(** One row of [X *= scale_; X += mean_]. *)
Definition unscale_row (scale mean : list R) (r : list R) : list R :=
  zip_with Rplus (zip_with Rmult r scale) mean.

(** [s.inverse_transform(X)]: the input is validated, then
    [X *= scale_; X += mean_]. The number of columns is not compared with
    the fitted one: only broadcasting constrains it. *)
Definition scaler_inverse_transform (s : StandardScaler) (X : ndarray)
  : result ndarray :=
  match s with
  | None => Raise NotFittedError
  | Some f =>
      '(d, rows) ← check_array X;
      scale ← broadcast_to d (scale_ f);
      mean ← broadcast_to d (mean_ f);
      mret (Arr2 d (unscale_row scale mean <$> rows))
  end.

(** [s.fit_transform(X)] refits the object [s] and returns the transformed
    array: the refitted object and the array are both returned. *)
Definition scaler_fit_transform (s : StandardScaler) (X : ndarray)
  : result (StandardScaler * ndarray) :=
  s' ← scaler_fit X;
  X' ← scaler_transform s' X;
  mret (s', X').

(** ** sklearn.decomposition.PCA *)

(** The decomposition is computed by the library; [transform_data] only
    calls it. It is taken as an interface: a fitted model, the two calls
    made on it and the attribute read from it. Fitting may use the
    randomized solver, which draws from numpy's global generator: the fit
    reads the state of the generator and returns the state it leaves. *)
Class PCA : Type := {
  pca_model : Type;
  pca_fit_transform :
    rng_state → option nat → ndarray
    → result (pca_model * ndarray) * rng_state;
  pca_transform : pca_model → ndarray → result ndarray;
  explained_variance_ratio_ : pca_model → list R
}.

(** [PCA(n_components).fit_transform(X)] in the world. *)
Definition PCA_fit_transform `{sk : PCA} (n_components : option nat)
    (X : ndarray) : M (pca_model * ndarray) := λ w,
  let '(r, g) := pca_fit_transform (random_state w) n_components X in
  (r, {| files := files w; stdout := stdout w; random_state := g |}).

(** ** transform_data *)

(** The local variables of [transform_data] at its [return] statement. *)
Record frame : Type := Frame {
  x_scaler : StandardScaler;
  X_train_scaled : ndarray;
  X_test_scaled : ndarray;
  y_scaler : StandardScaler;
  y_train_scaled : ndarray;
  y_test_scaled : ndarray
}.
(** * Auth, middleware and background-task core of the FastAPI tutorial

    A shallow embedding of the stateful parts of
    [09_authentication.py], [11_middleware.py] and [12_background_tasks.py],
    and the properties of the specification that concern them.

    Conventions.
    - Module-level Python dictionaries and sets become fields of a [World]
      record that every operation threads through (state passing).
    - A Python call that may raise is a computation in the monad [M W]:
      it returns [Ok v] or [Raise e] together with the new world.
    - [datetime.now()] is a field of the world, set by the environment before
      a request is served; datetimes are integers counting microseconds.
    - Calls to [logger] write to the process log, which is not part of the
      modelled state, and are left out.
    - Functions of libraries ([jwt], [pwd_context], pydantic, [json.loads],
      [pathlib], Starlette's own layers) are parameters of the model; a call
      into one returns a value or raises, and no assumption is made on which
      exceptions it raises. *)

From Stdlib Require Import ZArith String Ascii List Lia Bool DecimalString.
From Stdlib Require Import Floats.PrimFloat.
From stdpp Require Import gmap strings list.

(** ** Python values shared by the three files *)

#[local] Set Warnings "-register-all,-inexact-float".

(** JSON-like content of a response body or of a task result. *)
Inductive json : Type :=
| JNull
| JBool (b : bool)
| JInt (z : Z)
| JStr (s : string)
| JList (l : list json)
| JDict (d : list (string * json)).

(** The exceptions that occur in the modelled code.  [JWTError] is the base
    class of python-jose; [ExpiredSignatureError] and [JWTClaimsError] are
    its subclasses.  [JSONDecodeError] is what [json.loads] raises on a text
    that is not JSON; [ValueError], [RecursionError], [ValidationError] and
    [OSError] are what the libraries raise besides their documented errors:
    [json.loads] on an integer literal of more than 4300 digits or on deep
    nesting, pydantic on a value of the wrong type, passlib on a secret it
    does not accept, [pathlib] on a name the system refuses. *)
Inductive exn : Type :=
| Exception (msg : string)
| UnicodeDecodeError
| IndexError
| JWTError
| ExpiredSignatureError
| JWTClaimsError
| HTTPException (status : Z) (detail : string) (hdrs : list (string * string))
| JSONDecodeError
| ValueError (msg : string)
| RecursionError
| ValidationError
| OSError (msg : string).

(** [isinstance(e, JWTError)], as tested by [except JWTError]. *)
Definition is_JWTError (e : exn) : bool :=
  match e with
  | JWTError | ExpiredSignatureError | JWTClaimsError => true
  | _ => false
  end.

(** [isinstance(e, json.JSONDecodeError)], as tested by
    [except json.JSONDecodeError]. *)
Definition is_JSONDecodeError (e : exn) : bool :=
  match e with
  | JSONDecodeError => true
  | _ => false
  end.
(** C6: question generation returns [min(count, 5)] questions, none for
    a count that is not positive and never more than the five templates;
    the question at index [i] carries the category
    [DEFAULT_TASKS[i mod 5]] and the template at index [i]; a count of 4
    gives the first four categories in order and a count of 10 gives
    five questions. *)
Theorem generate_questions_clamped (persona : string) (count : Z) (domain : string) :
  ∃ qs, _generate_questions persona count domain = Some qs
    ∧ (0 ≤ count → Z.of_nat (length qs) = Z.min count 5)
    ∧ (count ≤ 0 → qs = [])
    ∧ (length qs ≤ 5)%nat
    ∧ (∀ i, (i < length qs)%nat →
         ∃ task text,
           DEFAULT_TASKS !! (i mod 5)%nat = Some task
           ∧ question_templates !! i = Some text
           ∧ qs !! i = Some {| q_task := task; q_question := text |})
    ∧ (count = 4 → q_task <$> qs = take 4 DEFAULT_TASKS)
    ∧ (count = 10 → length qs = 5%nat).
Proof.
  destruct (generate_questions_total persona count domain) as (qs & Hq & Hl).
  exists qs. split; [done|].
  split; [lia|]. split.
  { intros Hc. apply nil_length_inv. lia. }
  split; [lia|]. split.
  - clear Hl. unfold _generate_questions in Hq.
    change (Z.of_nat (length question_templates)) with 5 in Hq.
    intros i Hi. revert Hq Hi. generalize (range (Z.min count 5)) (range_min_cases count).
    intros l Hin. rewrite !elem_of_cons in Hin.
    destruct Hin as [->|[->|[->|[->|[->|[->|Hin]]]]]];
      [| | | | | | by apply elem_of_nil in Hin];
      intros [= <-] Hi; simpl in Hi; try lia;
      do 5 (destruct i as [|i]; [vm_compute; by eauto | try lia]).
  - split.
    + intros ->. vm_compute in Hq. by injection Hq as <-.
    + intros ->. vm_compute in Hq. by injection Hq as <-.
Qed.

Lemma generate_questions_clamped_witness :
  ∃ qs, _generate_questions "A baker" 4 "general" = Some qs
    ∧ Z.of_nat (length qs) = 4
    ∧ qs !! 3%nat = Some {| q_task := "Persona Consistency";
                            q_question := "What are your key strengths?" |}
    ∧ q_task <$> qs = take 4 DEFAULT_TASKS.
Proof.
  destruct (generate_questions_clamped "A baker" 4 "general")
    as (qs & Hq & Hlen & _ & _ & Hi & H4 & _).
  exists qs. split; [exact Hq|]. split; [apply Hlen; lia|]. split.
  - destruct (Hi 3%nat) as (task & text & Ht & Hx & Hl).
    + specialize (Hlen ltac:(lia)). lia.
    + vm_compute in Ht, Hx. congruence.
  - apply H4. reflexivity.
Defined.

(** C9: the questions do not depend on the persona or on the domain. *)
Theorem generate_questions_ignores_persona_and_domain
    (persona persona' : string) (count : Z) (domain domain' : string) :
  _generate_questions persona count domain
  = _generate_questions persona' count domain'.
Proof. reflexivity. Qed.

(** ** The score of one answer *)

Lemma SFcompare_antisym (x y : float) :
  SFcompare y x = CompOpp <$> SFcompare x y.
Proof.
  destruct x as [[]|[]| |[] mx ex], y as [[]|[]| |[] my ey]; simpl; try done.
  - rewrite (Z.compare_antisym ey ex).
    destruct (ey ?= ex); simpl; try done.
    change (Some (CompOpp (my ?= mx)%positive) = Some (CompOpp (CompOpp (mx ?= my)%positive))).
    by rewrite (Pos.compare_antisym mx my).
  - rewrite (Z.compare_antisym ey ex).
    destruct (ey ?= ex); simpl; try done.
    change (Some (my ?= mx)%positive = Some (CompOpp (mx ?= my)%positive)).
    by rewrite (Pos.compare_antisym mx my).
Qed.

┄┄┄┄┄┄┄┄┄┄

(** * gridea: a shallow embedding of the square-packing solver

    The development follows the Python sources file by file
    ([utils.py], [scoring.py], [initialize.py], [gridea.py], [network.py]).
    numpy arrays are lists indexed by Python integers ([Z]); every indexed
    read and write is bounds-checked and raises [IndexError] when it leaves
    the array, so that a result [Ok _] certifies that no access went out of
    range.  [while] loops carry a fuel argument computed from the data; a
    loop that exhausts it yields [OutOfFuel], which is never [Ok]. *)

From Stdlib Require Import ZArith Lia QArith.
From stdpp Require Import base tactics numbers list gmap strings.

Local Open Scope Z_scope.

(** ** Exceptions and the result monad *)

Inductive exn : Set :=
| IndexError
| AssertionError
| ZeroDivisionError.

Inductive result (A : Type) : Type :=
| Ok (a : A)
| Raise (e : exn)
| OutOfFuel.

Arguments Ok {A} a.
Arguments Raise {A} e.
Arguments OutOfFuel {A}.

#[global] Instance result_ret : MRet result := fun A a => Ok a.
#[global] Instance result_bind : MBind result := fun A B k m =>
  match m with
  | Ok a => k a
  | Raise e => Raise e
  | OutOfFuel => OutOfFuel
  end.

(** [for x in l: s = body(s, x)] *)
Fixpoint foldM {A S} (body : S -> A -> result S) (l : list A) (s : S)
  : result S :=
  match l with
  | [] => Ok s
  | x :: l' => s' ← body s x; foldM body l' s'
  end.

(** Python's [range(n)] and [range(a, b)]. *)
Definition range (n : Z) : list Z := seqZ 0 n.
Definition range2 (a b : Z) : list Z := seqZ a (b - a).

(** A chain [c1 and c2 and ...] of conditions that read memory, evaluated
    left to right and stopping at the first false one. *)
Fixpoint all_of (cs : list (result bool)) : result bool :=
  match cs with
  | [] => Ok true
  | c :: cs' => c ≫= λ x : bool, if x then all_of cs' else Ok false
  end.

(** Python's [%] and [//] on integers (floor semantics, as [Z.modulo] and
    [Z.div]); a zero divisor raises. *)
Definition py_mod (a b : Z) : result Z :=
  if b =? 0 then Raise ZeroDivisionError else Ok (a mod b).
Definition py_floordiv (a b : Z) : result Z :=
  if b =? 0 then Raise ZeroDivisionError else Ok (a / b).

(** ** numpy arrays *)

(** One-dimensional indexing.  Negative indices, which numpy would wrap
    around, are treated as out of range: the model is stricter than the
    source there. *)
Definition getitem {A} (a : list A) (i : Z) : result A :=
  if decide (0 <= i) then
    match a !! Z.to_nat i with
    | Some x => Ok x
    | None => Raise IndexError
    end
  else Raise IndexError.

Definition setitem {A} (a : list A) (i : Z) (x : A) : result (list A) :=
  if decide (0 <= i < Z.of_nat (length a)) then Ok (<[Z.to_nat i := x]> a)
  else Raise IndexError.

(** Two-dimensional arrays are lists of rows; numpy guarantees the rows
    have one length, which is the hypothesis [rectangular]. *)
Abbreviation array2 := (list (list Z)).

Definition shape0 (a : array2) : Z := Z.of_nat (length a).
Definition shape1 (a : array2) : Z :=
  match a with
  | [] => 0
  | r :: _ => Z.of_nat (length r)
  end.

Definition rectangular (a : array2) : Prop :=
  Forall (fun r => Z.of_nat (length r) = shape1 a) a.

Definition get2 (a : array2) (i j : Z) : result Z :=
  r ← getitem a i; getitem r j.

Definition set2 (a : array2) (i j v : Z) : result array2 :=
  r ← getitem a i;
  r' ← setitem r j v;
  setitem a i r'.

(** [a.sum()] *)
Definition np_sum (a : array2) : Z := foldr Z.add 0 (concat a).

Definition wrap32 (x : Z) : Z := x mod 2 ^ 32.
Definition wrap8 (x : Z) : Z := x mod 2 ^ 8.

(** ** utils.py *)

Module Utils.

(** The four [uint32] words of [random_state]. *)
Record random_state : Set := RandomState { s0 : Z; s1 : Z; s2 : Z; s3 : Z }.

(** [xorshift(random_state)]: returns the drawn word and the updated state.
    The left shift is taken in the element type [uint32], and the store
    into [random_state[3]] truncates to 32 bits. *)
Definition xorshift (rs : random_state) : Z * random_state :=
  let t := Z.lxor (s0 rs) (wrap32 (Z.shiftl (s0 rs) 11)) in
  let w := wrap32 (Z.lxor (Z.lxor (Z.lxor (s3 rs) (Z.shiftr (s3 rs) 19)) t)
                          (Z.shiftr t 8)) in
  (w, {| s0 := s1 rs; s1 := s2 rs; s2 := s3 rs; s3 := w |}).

┄┄┄┄┄┄┄┄┄┄

# WORK ITEM
Which lines above hold the string "change"? Please copy all of them.

# EXERCISE OUTPUT
    change (Z.of_nat (length question_templates)) with 5 in Hq.
    change (Some (CompOpp (my ?= mx)%positive) = Some (CompOpp (CompOpp (mx ?= my)%positive))).
    change (Some (my ?= mx)%positive = Some (CompOpp (mx ?= my)%positive)).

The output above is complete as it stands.